Below are the records; give again exactly the line with "Lemma render_field_printable f", the line with "assert (Hlast : exists", and each line that lies between them, and nothing besides.

(Collected data entries)
--------------------

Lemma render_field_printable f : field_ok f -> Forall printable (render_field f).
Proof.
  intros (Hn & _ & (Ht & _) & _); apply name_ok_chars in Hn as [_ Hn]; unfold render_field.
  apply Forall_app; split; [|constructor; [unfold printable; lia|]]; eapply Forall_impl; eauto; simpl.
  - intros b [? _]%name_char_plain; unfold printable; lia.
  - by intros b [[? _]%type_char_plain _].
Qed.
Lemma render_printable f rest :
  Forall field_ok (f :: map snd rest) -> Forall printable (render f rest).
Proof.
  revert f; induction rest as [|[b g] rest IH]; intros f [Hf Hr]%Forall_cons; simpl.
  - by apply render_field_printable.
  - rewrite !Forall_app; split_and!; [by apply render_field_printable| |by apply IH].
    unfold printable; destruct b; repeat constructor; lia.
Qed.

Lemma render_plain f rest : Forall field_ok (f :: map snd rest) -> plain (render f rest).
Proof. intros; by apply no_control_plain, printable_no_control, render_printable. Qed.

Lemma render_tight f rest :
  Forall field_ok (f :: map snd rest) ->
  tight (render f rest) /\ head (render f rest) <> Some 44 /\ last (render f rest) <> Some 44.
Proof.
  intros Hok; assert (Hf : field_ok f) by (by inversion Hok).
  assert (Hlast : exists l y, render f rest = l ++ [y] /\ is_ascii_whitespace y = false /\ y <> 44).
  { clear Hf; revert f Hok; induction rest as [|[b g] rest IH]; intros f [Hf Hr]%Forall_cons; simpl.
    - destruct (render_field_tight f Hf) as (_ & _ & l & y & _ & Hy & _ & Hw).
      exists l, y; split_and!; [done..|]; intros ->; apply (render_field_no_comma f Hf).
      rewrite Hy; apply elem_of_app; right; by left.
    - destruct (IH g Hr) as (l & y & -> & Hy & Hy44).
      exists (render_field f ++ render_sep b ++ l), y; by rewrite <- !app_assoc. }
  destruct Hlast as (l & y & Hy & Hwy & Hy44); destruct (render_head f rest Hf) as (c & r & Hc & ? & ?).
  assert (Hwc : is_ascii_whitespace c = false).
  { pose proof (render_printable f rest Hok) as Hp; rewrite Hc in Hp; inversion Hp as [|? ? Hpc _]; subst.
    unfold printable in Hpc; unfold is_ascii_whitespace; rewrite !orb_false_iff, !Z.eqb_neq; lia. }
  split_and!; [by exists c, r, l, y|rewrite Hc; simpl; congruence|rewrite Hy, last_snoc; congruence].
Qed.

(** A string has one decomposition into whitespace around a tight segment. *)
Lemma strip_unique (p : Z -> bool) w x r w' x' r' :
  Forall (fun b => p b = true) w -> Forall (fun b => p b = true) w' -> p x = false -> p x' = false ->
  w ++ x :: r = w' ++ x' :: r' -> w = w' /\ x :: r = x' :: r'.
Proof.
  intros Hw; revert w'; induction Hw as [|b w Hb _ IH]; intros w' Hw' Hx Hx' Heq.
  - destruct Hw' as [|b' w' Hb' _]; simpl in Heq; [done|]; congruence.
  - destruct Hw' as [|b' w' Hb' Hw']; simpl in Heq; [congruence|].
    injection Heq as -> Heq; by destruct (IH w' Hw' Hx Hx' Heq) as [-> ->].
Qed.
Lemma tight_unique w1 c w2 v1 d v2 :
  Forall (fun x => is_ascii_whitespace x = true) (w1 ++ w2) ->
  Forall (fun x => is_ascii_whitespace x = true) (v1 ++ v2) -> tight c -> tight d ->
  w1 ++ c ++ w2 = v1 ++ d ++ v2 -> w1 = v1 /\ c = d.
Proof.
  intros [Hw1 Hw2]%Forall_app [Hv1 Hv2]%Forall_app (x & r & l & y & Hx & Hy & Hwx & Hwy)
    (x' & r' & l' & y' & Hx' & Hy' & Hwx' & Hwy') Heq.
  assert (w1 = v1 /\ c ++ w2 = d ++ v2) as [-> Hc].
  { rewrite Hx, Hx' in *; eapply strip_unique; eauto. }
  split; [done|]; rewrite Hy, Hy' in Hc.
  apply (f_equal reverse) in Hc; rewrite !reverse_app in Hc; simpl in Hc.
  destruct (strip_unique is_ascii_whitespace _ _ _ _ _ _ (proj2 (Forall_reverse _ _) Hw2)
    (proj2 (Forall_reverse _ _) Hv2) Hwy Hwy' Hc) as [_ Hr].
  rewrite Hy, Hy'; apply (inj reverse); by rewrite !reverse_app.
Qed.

--------------------

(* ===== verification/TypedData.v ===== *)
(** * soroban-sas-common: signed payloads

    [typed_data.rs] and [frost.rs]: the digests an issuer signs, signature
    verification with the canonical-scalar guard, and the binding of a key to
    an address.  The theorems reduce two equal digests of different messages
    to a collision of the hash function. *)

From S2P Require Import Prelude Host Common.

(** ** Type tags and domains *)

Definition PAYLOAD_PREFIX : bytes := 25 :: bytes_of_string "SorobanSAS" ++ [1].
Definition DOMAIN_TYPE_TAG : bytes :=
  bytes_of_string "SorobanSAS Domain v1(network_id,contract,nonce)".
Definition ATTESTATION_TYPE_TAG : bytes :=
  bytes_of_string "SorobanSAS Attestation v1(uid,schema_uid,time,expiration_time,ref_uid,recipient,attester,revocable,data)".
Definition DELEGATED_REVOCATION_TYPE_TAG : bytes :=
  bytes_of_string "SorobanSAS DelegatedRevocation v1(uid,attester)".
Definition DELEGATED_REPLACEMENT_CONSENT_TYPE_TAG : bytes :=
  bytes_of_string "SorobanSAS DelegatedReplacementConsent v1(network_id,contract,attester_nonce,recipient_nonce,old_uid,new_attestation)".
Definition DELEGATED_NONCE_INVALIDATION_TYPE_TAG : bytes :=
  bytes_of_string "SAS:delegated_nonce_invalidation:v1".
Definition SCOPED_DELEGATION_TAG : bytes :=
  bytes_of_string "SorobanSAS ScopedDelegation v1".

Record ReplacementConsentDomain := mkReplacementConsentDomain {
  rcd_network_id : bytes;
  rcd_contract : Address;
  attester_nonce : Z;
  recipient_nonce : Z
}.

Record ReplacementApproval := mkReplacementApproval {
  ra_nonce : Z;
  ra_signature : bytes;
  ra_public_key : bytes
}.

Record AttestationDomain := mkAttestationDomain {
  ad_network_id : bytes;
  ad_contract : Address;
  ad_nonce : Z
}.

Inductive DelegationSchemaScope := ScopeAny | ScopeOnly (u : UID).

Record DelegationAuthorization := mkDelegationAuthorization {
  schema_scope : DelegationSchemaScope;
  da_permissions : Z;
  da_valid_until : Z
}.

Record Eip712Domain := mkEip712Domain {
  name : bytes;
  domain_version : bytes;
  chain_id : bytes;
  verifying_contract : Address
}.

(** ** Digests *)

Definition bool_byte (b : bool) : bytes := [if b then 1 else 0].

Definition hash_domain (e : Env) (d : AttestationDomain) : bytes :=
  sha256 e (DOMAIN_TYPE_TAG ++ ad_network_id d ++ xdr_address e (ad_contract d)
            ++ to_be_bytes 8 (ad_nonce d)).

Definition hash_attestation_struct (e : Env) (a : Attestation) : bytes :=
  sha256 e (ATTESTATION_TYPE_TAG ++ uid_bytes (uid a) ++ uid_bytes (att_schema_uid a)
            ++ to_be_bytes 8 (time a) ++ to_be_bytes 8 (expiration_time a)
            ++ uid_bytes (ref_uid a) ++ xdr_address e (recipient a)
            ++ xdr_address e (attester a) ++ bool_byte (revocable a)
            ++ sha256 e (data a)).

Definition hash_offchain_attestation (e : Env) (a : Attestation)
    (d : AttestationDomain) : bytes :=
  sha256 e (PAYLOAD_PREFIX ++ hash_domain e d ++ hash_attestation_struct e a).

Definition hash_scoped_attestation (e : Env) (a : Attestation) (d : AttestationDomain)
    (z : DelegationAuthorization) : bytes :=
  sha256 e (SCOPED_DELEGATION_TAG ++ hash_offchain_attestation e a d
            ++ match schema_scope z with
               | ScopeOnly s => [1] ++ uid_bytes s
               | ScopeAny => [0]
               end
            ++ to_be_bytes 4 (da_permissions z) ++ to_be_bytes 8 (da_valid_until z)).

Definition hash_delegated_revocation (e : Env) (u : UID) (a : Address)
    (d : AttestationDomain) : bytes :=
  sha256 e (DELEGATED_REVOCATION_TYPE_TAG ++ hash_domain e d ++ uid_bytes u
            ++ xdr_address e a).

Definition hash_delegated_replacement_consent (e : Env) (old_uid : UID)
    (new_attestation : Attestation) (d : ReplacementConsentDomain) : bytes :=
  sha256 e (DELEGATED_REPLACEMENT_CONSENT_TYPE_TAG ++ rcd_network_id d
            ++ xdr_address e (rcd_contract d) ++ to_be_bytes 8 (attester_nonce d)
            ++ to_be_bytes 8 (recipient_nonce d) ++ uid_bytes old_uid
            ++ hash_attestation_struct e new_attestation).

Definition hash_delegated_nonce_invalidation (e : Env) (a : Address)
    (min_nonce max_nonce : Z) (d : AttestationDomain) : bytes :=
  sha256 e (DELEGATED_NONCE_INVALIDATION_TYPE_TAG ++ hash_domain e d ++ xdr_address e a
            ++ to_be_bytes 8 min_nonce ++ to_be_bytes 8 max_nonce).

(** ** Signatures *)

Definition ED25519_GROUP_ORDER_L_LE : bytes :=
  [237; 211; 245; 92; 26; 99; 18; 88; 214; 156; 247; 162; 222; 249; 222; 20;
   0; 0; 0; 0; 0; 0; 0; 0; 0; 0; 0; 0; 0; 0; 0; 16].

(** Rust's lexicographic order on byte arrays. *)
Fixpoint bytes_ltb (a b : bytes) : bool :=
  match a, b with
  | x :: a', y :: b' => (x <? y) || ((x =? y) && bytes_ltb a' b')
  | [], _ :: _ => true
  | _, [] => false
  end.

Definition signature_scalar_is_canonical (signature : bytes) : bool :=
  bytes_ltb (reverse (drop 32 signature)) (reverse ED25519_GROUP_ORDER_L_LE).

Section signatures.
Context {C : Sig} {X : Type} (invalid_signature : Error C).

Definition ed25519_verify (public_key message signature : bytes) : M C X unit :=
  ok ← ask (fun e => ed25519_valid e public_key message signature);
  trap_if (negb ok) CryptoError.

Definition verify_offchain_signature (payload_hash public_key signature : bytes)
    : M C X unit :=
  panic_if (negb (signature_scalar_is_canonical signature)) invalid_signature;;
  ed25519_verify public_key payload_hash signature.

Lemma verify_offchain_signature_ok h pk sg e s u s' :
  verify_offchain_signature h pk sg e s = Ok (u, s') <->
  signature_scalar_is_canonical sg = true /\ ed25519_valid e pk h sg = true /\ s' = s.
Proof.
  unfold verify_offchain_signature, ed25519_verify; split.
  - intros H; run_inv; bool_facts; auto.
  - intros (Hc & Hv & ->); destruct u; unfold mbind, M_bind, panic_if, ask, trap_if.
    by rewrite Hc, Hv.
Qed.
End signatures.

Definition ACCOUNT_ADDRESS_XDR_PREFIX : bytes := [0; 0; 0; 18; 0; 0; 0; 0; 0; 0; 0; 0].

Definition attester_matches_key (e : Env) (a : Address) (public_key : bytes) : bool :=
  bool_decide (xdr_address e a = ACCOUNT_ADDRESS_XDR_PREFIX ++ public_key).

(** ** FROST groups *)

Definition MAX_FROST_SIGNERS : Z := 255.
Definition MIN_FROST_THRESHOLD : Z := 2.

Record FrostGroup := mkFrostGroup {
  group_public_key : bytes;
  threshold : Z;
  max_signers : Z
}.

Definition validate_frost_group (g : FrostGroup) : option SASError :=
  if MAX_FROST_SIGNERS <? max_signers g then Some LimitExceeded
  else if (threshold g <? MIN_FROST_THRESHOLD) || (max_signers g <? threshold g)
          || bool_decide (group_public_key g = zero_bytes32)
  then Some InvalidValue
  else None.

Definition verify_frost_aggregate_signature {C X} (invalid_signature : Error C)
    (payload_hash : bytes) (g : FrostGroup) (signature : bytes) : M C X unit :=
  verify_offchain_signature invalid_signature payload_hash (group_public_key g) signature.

--------------------

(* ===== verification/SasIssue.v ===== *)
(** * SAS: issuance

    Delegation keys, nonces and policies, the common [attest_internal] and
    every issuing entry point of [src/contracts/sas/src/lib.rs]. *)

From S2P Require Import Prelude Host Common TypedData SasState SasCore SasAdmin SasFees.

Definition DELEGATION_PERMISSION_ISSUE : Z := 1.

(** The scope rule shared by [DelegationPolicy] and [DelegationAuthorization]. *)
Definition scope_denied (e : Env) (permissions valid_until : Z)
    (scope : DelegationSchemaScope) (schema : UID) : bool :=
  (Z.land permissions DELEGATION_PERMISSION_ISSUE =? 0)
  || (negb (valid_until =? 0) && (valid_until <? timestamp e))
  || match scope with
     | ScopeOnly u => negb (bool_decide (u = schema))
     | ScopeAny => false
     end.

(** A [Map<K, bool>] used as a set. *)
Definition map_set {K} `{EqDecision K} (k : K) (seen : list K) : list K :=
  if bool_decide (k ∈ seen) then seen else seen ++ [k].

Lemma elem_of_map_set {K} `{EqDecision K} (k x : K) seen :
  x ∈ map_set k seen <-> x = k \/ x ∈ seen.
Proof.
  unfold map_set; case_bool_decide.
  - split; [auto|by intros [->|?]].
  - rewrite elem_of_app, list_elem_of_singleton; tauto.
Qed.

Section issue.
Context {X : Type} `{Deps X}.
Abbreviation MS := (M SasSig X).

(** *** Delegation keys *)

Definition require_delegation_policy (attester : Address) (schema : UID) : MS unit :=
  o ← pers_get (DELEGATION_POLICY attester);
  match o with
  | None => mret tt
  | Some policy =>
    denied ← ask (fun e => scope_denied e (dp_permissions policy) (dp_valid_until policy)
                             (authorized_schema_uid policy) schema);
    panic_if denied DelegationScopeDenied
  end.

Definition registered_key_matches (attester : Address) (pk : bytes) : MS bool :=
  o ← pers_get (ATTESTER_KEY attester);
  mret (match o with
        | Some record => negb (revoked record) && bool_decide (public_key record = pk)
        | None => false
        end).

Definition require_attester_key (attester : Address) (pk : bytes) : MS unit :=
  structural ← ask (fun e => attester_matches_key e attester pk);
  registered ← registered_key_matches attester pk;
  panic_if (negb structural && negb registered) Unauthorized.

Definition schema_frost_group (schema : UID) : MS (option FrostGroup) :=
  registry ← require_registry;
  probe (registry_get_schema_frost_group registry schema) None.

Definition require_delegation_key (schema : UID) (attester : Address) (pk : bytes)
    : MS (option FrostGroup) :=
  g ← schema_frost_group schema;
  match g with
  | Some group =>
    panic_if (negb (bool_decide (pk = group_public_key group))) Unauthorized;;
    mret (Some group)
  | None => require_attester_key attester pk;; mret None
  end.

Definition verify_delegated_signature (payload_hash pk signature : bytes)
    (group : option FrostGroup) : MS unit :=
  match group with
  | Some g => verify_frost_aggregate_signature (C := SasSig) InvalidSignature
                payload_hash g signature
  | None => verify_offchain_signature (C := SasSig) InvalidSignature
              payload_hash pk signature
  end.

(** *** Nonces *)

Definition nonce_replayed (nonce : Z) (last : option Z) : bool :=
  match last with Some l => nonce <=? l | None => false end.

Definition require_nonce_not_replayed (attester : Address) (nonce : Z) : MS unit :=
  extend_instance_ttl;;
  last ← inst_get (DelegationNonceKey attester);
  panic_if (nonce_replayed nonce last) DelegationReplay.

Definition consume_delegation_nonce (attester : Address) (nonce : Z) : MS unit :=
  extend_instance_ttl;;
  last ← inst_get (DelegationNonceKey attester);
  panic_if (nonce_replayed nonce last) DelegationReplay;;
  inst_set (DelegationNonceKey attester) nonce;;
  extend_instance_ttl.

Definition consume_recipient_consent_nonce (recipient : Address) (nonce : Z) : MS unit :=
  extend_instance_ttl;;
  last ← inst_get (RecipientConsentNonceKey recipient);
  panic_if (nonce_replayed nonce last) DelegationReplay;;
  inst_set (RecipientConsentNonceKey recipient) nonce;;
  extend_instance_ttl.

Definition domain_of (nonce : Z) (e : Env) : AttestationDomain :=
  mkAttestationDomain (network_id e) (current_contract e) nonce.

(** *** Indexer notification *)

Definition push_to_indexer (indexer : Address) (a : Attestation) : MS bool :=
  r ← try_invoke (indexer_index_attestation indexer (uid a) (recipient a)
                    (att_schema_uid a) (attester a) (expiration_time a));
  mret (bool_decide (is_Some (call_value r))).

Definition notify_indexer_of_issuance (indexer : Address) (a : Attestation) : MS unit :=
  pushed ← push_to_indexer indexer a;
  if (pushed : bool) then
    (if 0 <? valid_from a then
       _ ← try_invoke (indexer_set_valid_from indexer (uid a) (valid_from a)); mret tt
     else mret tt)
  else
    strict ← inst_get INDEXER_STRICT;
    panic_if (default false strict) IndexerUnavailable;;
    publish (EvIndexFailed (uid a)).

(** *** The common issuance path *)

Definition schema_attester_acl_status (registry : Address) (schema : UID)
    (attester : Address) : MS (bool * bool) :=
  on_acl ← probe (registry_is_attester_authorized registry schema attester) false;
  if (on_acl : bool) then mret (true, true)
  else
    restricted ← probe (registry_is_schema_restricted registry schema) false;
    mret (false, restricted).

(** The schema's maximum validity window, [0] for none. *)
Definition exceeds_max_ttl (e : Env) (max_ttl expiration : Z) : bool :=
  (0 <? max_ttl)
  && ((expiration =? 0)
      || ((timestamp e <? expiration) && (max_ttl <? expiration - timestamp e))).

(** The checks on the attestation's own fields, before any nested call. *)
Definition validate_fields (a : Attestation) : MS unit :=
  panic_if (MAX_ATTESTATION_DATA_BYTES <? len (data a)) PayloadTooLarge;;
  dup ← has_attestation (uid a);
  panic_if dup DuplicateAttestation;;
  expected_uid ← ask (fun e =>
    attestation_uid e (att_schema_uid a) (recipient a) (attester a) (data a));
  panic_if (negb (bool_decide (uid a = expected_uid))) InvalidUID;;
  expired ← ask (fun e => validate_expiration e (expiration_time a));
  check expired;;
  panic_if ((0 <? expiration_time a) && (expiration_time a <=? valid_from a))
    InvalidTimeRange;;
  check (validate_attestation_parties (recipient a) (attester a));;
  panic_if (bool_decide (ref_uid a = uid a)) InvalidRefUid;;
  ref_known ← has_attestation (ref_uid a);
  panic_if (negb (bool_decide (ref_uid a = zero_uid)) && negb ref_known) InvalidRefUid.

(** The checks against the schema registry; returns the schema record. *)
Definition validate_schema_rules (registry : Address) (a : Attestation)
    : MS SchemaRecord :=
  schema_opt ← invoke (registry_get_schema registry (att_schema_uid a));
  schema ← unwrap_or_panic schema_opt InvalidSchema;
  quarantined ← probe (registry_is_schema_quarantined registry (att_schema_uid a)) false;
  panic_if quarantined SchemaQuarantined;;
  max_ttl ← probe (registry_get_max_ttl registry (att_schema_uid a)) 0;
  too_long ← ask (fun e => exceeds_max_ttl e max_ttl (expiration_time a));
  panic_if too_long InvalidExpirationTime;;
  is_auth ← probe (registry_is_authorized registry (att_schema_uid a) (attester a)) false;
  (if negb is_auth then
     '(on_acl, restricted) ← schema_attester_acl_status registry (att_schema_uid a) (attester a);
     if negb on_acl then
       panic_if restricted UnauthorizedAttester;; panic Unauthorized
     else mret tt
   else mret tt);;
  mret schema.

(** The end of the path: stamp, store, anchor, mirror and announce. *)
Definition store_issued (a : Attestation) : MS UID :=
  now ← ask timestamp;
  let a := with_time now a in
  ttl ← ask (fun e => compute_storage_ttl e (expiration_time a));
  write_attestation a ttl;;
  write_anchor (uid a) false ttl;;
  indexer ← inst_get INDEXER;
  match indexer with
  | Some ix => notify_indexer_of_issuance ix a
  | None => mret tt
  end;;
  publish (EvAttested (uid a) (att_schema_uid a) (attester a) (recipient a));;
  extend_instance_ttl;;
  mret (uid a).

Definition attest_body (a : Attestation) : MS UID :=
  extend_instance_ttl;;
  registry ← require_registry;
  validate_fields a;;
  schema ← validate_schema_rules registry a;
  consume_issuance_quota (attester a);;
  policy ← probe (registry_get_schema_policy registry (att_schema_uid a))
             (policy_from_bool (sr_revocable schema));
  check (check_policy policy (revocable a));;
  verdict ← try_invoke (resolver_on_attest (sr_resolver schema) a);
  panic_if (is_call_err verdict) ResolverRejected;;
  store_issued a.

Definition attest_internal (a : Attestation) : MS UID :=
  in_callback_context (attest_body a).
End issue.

--------------------

■ Final answer
Lemma render_field_printable f : field_ok f -> Forall printable (render_field f).
Proof.
  intros (Hn & _ & (Ht & _) & _); apply name_ok_chars in Hn as [_ Hn]; unfold render_field.
  apply Forall_app; split; [|constructor; [unfold printable; lia|]]; eapply Forall_impl; eauto; simpl.
  - intros b [? _]%name_char_plain; unfold printable; lia.
  - by intros b [[? _]%type_char_plain _].
Qed.
Lemma render_printable f rest :
  Forall field_ok (f :: map snd rest) -> Forall printable (render f rest).
Proof.
  revert f; induction rest as [|[b g] rest IH]; intros f [Hf Hr]%Forall_cons; simpl.
  - by apply render_field_printable.
  - rewrite !Forall_app; split_and!; [by apply render_field_printable| |by apply IH].
    unfold printable; destruct b; repeat constructor; lia.
Qed.

Lemma render_plain f rest : Forall field_ok (f :: map snd rest) -> plain (render f rest).
Proof. intros; by apply no_control_plain, printable_no_control, render_printable. Qed.

Lemma render_tight f rest :
  Forall field_ok (f :: map snd rest) ->
  tight (render f rest) /\ head (render f rest) <> Some 44 /\ last (render f rest) <> Some 44.
Proof.
  intros Hok; assert (Hf : field_ok f) by (by inversion Hok).
  assert (Hlast : exists l y, render f rest = l ++ [y] /\ is_ascii_whitespace y = false /\ y <> 44).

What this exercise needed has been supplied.